(THE PROBLEM): Wherever "every" shows up in the records below, copy the whole line.

(Data items)

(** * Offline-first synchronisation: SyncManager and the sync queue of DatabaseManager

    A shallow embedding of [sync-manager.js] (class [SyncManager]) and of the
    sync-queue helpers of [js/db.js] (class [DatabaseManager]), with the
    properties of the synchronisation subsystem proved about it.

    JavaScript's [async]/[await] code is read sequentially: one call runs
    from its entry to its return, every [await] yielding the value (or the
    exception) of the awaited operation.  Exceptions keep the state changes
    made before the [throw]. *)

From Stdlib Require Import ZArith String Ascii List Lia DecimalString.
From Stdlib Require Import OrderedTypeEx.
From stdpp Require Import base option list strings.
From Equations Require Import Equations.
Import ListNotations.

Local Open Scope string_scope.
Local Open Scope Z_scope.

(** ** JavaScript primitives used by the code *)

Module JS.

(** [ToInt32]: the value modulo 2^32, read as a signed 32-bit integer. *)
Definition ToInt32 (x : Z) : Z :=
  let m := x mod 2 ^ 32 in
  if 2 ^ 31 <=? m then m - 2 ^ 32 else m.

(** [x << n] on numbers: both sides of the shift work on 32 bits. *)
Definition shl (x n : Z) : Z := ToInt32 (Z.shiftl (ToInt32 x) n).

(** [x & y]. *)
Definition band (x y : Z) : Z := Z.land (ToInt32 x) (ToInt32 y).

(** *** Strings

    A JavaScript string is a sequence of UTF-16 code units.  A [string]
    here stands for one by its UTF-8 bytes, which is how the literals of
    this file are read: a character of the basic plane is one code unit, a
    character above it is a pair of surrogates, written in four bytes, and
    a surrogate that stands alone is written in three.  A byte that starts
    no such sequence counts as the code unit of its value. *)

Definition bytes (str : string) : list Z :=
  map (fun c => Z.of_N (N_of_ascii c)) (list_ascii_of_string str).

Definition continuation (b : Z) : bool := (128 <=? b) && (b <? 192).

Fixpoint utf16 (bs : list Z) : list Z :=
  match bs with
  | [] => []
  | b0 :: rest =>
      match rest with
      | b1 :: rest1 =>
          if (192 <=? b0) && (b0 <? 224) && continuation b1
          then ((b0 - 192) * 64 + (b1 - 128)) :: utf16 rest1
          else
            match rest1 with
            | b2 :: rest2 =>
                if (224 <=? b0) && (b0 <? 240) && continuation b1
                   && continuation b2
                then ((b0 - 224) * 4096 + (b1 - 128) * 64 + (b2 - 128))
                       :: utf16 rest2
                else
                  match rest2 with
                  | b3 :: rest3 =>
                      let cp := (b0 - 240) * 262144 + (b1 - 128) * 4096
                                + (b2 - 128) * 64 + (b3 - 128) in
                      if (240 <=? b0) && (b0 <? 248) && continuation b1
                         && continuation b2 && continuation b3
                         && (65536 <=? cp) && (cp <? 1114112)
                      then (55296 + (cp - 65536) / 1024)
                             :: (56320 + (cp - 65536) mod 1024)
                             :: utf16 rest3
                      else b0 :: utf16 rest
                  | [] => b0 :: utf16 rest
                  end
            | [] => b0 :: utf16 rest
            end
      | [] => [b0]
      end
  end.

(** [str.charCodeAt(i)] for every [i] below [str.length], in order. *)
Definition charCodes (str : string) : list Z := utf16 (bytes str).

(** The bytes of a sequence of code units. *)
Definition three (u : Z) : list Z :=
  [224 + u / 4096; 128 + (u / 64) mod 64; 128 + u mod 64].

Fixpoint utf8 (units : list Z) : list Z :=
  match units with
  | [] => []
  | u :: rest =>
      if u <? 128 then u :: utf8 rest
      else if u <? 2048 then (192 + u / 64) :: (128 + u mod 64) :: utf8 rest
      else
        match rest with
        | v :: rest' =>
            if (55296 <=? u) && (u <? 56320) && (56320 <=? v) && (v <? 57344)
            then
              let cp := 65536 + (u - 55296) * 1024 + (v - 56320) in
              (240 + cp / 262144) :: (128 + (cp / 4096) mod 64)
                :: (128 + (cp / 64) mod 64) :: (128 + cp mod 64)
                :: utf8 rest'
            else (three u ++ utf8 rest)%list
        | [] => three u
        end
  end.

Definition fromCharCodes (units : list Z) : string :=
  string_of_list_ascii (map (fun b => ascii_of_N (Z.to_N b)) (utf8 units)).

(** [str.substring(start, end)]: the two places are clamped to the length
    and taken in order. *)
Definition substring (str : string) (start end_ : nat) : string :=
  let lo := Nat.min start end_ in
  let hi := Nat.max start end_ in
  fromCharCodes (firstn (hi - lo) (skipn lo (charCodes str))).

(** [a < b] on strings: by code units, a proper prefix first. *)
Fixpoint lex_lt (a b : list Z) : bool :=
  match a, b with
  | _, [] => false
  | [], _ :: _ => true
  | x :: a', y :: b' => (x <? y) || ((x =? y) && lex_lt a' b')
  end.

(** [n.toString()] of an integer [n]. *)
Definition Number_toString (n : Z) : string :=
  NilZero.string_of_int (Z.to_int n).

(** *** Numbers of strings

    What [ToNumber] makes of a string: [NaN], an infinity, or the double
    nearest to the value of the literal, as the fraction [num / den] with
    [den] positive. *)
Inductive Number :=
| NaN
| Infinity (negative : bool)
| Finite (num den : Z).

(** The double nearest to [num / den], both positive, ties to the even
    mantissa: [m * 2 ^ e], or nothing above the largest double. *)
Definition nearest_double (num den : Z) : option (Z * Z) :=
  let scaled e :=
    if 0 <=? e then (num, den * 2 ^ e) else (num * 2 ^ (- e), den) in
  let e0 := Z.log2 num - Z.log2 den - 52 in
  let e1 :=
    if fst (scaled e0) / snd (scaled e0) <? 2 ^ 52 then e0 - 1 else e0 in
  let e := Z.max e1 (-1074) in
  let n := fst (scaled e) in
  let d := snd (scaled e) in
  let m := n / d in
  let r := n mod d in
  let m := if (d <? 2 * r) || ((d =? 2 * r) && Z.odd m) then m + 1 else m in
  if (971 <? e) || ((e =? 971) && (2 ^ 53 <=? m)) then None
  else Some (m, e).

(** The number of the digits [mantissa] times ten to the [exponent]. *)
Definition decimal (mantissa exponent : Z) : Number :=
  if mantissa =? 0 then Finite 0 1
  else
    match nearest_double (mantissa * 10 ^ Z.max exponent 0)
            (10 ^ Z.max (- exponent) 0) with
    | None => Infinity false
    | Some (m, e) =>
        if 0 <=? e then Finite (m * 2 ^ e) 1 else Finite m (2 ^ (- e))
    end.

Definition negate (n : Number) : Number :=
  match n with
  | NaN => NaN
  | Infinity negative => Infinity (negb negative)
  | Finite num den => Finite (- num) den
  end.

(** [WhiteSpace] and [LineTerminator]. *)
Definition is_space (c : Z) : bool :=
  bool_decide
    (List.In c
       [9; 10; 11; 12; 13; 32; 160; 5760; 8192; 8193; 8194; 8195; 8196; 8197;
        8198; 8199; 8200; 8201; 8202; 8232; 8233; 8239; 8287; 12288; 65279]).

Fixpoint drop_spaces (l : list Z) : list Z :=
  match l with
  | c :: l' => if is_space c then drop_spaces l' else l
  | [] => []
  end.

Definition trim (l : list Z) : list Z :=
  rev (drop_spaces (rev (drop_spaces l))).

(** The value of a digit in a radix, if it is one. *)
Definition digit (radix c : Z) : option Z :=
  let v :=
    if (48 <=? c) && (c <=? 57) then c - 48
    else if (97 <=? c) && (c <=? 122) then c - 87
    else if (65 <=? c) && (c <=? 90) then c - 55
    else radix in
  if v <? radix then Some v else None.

(ANSWER SPACE):
    from its entry to its return, every [await] yielding the value (or the
(** [str.charCodeAt(i)] for every [i] below [str.length], in order. *)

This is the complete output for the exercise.